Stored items
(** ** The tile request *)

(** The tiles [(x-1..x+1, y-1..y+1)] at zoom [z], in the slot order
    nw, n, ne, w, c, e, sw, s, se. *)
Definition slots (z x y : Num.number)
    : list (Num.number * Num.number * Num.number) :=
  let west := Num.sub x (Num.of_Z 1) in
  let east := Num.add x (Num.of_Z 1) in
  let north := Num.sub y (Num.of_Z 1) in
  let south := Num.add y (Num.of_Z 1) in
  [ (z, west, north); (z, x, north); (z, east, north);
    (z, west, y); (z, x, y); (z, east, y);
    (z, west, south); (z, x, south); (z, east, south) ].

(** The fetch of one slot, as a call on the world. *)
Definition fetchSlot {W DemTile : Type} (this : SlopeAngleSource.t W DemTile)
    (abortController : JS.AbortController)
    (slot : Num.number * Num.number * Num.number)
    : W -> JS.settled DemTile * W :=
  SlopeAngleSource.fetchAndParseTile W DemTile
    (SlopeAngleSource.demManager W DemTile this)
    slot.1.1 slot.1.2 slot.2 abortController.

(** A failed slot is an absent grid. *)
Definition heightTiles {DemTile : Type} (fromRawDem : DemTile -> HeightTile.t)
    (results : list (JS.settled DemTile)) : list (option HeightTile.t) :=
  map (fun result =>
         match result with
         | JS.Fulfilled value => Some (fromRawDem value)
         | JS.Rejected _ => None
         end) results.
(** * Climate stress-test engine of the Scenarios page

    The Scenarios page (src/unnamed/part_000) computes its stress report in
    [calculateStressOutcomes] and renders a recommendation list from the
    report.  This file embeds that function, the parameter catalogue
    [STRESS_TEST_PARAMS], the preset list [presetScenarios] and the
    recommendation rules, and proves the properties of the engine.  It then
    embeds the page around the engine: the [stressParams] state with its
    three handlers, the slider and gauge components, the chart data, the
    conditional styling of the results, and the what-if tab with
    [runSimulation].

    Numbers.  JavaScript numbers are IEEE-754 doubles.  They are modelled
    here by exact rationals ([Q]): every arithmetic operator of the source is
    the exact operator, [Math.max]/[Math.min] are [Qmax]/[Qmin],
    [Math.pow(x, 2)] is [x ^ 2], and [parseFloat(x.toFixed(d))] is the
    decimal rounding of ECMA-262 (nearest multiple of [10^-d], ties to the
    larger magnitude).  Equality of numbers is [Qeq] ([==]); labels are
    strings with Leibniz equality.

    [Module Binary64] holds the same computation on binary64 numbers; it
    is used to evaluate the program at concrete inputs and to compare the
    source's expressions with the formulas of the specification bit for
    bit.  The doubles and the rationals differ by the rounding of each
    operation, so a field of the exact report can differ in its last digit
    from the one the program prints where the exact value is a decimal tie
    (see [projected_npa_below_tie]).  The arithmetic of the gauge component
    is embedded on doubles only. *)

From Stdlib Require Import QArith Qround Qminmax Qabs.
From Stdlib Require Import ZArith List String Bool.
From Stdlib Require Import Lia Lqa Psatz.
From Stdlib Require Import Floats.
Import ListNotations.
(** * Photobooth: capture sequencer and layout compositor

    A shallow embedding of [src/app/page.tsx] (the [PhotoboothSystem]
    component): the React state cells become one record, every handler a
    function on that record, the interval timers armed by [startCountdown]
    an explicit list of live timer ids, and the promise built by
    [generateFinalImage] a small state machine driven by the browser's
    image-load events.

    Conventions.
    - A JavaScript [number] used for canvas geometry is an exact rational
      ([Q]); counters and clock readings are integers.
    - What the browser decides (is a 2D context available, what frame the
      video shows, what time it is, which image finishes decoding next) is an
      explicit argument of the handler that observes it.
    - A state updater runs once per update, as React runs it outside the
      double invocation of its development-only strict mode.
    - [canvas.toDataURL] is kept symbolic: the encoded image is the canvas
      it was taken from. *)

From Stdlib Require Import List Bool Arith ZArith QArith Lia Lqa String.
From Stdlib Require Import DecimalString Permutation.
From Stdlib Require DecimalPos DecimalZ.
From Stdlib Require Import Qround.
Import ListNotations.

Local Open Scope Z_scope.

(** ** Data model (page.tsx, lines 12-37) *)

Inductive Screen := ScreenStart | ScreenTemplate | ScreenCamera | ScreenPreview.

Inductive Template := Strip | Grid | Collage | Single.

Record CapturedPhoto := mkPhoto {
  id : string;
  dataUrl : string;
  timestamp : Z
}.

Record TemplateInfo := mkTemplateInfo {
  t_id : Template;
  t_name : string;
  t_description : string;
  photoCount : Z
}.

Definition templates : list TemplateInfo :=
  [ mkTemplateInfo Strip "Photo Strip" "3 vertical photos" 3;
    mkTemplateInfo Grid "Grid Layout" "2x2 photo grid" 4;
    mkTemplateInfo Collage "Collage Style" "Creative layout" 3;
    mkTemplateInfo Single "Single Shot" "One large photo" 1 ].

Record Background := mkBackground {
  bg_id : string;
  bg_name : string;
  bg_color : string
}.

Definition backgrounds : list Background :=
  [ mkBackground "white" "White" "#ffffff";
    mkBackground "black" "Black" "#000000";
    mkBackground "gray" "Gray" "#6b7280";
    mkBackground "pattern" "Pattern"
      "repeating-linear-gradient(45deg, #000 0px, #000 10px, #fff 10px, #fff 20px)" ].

--

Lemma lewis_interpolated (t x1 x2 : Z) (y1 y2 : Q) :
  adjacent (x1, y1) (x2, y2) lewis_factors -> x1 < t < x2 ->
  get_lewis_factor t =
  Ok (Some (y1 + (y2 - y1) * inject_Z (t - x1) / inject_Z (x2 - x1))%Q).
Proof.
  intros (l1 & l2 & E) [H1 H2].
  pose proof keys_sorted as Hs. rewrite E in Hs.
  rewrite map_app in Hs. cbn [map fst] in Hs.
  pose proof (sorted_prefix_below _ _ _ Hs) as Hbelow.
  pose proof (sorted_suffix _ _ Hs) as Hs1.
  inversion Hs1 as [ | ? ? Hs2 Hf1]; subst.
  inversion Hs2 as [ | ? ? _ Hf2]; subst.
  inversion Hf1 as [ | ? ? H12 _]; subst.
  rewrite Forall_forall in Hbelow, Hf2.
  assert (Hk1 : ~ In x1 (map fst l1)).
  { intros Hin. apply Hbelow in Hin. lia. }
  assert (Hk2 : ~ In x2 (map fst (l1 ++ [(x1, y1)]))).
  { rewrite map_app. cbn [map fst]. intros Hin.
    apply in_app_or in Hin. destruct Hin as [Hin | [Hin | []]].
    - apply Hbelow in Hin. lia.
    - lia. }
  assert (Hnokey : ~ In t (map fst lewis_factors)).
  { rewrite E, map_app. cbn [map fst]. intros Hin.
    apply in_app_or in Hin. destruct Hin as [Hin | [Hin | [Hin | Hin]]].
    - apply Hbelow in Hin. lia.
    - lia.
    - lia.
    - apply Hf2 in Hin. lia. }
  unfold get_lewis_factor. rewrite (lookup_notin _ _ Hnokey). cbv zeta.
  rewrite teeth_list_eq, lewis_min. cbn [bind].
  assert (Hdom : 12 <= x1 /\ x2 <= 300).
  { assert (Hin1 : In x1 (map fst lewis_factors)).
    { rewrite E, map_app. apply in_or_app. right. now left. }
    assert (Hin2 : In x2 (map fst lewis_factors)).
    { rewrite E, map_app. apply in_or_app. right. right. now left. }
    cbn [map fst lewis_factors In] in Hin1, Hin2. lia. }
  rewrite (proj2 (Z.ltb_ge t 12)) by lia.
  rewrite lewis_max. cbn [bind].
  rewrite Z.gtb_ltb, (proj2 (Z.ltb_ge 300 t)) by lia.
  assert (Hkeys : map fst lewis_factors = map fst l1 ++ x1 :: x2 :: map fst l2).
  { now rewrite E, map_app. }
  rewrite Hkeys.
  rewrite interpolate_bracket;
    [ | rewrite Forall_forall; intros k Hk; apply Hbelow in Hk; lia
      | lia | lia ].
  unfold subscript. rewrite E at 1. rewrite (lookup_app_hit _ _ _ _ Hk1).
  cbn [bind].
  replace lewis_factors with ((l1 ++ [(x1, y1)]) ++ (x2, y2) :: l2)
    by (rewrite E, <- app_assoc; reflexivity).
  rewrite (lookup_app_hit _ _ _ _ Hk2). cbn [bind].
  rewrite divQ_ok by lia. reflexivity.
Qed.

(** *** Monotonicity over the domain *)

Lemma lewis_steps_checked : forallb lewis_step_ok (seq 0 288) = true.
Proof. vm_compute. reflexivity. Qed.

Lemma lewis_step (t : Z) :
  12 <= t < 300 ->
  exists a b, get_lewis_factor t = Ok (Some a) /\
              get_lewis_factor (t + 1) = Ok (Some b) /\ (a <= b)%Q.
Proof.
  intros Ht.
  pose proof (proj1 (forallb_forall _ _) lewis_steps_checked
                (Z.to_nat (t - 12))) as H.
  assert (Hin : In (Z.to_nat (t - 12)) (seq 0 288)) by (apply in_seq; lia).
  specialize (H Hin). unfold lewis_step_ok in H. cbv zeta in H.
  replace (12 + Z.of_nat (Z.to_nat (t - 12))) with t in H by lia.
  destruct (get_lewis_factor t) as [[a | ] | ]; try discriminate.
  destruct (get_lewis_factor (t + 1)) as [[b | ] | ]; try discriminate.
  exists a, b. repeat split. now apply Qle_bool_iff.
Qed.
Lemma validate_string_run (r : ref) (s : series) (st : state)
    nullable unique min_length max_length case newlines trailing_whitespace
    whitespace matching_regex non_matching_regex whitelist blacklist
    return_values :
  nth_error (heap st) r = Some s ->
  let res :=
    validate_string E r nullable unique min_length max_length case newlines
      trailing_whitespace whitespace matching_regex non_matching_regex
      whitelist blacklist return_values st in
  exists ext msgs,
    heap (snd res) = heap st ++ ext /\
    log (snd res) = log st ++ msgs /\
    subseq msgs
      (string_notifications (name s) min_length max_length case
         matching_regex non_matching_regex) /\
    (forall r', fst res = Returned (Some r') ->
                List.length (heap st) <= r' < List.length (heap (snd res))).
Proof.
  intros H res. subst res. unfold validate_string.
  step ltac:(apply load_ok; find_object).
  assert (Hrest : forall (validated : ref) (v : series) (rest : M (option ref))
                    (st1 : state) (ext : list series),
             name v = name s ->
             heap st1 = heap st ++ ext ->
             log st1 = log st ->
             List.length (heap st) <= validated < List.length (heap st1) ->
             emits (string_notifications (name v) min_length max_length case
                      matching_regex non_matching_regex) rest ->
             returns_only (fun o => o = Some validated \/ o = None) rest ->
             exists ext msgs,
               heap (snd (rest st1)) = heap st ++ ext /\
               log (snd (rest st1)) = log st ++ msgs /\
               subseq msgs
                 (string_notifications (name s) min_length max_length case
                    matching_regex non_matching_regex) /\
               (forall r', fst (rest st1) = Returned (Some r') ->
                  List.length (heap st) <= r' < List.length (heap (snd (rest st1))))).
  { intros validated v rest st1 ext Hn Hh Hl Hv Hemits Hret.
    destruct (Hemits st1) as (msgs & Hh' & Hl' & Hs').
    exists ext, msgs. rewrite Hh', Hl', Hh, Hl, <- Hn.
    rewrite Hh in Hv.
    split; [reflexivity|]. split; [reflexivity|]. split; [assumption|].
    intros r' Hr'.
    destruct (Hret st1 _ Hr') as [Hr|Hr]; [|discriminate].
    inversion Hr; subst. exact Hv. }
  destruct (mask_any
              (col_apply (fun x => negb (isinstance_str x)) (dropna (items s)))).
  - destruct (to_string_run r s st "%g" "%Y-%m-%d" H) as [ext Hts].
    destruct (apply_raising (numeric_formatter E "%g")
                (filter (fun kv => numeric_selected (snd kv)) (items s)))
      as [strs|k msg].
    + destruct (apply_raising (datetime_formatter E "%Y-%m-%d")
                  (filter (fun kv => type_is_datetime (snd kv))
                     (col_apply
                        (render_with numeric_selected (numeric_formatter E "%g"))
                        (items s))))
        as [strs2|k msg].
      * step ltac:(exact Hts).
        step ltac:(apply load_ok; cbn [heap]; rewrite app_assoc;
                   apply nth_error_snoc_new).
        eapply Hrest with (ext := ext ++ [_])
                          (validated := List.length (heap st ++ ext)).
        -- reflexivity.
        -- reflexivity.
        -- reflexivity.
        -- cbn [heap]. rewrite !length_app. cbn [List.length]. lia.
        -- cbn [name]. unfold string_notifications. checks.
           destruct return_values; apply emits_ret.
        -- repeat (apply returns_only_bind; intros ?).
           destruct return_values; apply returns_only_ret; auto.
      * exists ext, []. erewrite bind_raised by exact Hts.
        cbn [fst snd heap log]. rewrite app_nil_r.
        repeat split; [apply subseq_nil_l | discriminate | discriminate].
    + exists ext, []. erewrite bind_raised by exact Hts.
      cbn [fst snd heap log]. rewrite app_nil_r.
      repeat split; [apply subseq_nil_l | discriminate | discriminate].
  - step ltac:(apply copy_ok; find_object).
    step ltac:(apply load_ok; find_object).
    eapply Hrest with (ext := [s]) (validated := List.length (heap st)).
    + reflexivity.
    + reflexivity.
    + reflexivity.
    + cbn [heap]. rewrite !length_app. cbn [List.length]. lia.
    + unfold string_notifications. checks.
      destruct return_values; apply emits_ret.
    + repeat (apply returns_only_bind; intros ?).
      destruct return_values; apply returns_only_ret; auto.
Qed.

--

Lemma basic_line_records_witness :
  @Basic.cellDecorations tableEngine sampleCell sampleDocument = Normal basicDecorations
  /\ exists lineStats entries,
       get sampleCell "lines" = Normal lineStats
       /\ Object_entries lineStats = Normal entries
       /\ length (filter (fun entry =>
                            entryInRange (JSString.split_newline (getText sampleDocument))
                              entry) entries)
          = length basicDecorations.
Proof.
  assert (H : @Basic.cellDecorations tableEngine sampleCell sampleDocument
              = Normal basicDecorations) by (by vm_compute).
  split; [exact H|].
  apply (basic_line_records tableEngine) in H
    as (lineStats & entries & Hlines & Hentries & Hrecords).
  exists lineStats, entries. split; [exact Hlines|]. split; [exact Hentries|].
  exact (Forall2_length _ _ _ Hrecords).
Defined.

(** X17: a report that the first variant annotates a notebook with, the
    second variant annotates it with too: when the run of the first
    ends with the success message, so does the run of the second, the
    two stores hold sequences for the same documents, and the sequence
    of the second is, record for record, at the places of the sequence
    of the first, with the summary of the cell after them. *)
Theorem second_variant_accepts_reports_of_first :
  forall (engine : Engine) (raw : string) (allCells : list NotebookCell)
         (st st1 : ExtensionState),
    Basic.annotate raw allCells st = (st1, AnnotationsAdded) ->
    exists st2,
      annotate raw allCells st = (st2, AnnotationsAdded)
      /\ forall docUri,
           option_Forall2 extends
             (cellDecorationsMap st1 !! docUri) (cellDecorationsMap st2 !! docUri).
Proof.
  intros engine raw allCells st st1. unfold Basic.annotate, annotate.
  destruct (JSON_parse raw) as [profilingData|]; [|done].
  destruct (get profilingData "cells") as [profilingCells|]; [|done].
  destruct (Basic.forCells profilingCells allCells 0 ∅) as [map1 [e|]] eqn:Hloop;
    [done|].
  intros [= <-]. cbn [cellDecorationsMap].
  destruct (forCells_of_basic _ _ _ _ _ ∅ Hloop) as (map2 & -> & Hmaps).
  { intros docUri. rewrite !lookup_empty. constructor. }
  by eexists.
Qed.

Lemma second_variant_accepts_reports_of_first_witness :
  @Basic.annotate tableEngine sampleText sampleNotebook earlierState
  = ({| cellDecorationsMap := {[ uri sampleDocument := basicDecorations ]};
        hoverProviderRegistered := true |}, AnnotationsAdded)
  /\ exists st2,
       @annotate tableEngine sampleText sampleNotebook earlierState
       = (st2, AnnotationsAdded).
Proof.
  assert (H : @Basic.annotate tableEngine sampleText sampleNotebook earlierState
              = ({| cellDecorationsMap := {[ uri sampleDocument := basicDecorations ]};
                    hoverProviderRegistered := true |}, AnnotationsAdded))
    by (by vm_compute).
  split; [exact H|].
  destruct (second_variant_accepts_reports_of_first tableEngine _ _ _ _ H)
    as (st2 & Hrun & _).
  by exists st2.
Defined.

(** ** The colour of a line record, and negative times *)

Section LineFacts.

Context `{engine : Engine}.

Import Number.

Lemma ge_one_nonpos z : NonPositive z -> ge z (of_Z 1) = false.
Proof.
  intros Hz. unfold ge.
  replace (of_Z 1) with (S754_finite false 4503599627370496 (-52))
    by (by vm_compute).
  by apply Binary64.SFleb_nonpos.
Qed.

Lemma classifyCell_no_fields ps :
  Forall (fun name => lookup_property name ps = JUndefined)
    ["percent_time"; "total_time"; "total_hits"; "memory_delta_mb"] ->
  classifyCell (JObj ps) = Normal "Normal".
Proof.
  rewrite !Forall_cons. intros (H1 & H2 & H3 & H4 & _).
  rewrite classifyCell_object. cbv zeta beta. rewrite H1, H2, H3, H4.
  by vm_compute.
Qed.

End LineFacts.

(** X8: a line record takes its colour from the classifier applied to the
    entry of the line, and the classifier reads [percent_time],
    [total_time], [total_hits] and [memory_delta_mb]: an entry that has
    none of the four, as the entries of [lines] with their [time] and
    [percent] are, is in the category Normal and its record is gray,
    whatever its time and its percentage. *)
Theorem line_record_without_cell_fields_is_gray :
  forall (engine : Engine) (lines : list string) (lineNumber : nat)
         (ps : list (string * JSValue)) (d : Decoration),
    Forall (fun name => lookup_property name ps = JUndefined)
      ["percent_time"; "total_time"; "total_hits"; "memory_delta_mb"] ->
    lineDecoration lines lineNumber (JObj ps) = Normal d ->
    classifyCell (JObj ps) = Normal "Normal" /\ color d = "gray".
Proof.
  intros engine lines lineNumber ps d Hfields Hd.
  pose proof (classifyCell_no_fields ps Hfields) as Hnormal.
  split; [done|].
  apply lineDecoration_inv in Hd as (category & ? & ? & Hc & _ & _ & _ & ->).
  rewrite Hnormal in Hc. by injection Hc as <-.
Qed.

• [Activity]: Filter the records for the word "Hnokey" and show every line that has it.

• [Output for this exercise]:
  assert (Hnokey : ~ In t (map fst lewis_factors)).
  unfold get_lewis_factor. rewrite (lookup_notin _ _ Hnokey). cbv zeta.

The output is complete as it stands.